Sonia est à la fois une mère manquante et à la fois attentive sur certains aspects, avec des bribes d’éducation, même si elle s’y prend souvent dans la colère, la violence verbale et l’intimidation physique. Mais on comprend son inquiétude lorsque son fils commence à venir avec l’idée de changer d’école pour mettre toutes ses chances de son côté pour, plus tard, faire des études. Lorsque le maître lui explique que son fils a de bonnes capacités, qu’il peut aller loin, mais qu’il lui faut du soutien, qu’il ne peut pas y arriver seul, on entend presque la sirène sonner dans la tête de Sonia :
Ne lui mettez pas trop d’idées dans la tête, je ne veux pas qu’il s’imagine des choses et soit déçu !
Faisant écho aux propos du film présenté à la Quinzaine des Réalisateurs, Retour à Reims [Fragments] de Jean-Gabriel Périot, une des grandes facultés des dominants et d’encrer dans l’esprit des dominés la notion de déterminisme social. La mère ne comprend pas les nouvelles aspirations de son fils, elle n’a aucune vision d’avenir pour lui, tout simplement parce qu’elle est enracinée à ce territoire géographique autant qu’à son territoire mental. Et cet ordre des choses, il n’y a rien de grand, ni de bon, ni de beau. Johnny étouffe et dans une crise de nerfs crie à sa famille comme au monde :
Pourquoi on ne peut rien avoir de beau? ! On mange de la merde, on boit de la merde, j’en peux plus de vos gueules, vous attendez quoi, vous restez assis sur vos gros cul en attendant la fin du monde, j’en peux plus, vous me faites chier !

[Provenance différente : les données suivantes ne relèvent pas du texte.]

(* ===== verification/AgentRuntimeProps.v ===== *)
(** * What the runtime server guarantees

    Properties of every interleaving of its threads, whatever the process, the system and
    the client do. *)
From S2P Require Import Prelude Paths Protocol RuntimeMessages RuntimeMachine RuntimeSession AgentFs AgentCommand AgentRuntime AgentRuntimeInv AgentRuntimeRely AgentRuntimeThreads.

(** The message a thread is about to send. *)
Definition next_send {pc} (n : code pc) : option RuntimeMessage :=
  match n with
  | Do (Send m) _ => Some m
  | _ => None
  end.

Section Guarantees.
Context `{ErrorTexts} `{CwdHost} (root : bytes).

(** C6 (output).  Whatever the threads, the process and the client do, the chunks of each
    output stream that the server sends are contiguous from offset zero and together a prefix
    of the bytes that the stream's worker read; at most a window of them is unacknowledged; and
    the two streams of a piped process together stay within its output limit, which is never
    above the hard limit. *)
Theorem runtime_output_faithful st :
  agent_reachable root st ->
  (forall o, contiguous 0 (outputs o (messages (sh st))) (zlen (published o (sh st))) /\
     published o (sh st) `prefix_of` read_of o (sh st) /\
     0 <= acked_of o (sh st) <= zlen (published o (sh st)) /\
     zlen (published o (sh st)) - acked_of o (sh st) <= OUTPUT_FLOW_WINDOW_BYTES) /\
  (forall info l, started (sh st) = Some info -> run_limit info = Some l ->
     l <= OUTPUT_HARD_MAX_BYTES /\
     zlen (published Stdout (sh st)) + zlen (published Stderr (sh st)) <= Z.max l 0).
Proof.
  intros Hr%reachable_ok. pose proof (ao_shared st Hr) as Hok. split.
  - intros o. pose proof (so_flow _ Hok o) as (? & ? & ? & ?). pose proof (so_acked _ Hok o).
    split; [apply Hok|]. split; [apply Hok|]. lia.
  - intros info l Hi Hl. destruct (so_started _ Hok info Hi) as [Hlim _]. destruct (Hlim l Hl). split; [done|].
    destruct (so_total _ Hok info l Hi Hl) as [Hsum Hle].
    pose proof (so_granted _ Hok Stdout). pose proof (so_granted _ Hok Stderr). lia.
Qed.

(** C7 (exit).  When the server reports the exit of the process, the stream is closed, every
    output worker has ended, and each stream's chunks were all acknowledged by the client; and
    unless the report says that output was truncated, the chunks are all the bytes that were
    read from the process. *)
Theorem runtime_exit_complete st id status truncated :
  agent_reachable root st -> (Outbound, Exited id status truncated) ∈ trace (server_ (sh st)) ->
  agent_phase (sh st) = Closed /\
  forall o, (active o (sh st) -> worker_finished (streams (sh st) o) = true) /\
    acked_of o (sh st) = zlen (published o (sh st)) /\ published o (sh st) `prefix_of` read_of o (sh st) /\
    (truncated = false -> read_of o (sh st) = published o (sh st)).
Proof.
  intros Hr%reachable_ok Hin. pose proof (ao_shared st Hr) as Hok.
  destruct (so_exited _ Hok id status truncated Hin) as [Hc Hcomp]. split; [done|]. intros o.
  destruct (Hcomp o) as (Hf & Ha & Hs & Hread). split; [done|]. split; [congruence|]. split; [apply Hok | done].
Qed.

(** C8 (input).  What the process's input took is a prefix of the input that the server
    accepted from the client, in order and without a gap; and the server acknowledges no byte
    of it that the process's input has not taken. *)
Theorem runtime_input_faithful st :
  agent_reachable root st ->
  consumed (sh st) `prefix_of` received (sh st) /\
  forall id n, (Outbound, InputAck id n) ∈ trace (server_ (sh st)) -> n <= zlen (consumed (sh st)).
Proof.
  intros Hr%reachable_ok. pose proof (ao_shared st Hr) as Hok. split; [|apply Hok].
  etrans; [apply (so_consumed _ Hok)|]. destruct (so_channel _ Hok) as [Hch _].
  etrans; [|apply (so_received _ Hok)]. rewrite Hch. by apply prefix_app_r.
Qed.

Lemma input_sends info pc s m :
  shared_ok s -> started s = Some info -> input_knows pc s -> next_send (input_code info pc) = Some m ->
  agent_phase s <> Closed -> (exists e, m = Error e) \/ exists s', observe_outbound (machine (server_ s)) m = Ok s'.
Proof.
  intros Hok Hi Hk Hs Hopen. destruct pc; cbn in Hs; try done; injection Hs as <-; [right | left; by eexists].
  destruct Hk as [Hc ->]. rewrite <- Hc. by apply input_ack_accepted.
Qed.

Lemma output_sends info o pc s m :
  shared_ok s -> started s = Some info -> o ∈ run_streams info -> output_knows info o pc s ->
  next_send (output_code info o pc) = Some m -> agent_phase s <> Closed ->
  (exists e, m = Error e) \/ exists s', observe_outbound (machine (server_ s)) m = Ok s'.
Proof.
  intros Hok Hi Ho [_ Hk] Hs Hopen. destruct pc; cbn in Hs; try done; injection Hs as <-; [right | left; by eexists].
  destruct Hk as (-> & Hsent & Hrc & _ & Hne & _). pose proof (so_flow s Hok o) as (_ & ? & _).
  apply output_accepted; try done. lia.
Qed.

Lemma waiter_sends info pc s m :
  shared_ok s -> started s = Some info -> waiter_knows info pc s -> next_send (waiter_code info pc) = Some m ->
  agent_phase s <> Closed -> (exists e, m = Error e) \/ exists s', observe_outbound (machine (server_ s)) m = Ok s'.
Proof.
  intros Hok Hi Hk Hs Hopen. destruct pc; cbn in Hs; try done.
  all: try match type of Hs with next_send match ?l with _ => _ end = _ => by destruct l end.
  injection Hs as <-. destruct m0; try done; [left; by eexists | right].
  destruct Hk as (-> & _). by apply exited_accepted.
Qed.

Lemma loop_sends info l s m : loop_knows l s -> next_send (loop_code info l) = Some m -> exists e, m = Error e.
Proof. intros Hk Hs. destruct l; cbn in Hs; try done. injection Hs as <-. done. Qed.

Le réalisateur évite également de traduire la misère sociale et culturelle dans lequel son œuvre s’inscrit (la promiscuité, l’accès aux loisirs et à la culture empêchés – beaucoup d’enfants n’ont jamais été à la mer, aucun d’eux n’a mis les pieds dans le musée du Centre Pompidou-Metz, …) par une facture cinématographiquement misérabiliste, au contraire, la réalisation, la photographie sont très soignées et sublime le côté naturaliste de Petite nature. Dans les premières scènes, on s’inquiète – encore un film qui rase le documentaire de la réalité crasse ?… et puis très vite, le film prend son envol à mesure que les personnages de l’histoire apparaissent, donnant du corps à la dramaturgie et au jeu des actrices et acteurs qui devient plus dense.
Le titre du film désoriente, interroge un peu le spectateur, il paraît trompeur. Le réalisateur l’explique:
Dans ce milieu-là, il y a une lutte des places, il faut apprendre à répondre à la violence, ne pas se laisser écraser. Ne pas être une petite nature. Le titre du film opère comme un commentaire ironique, alors que Johnny fait preuve d’une force inouïe dans le film. Il y a l’idée qu’on doit définir sa propre nature, avec ses actes et ses choix. Que la culture réalise la nature. Le titre évoque aussi une vie encore courte, à dix ans, et un territoire trop étroit, une nature trop petite pour ce garçon.
Qu’adviendra-t-il de Johnny, parviendra-t-il à briser cette chaîne d’oppression ? On ne peut être sûr de rien, mais dans un élan cathartique qui l’envahit dans la dernière scène, il se remplit d’énergie et de confiance pour faire le premier pas qui lui permettra, souhaitons-le-lui, de forger sa destinée.
De Samuel Theis ; avec Aliocha Reinert, Antoine Reinartz, Mélissa Olexa, Izïa Higelin; 2021 ; France ; 95 minutes.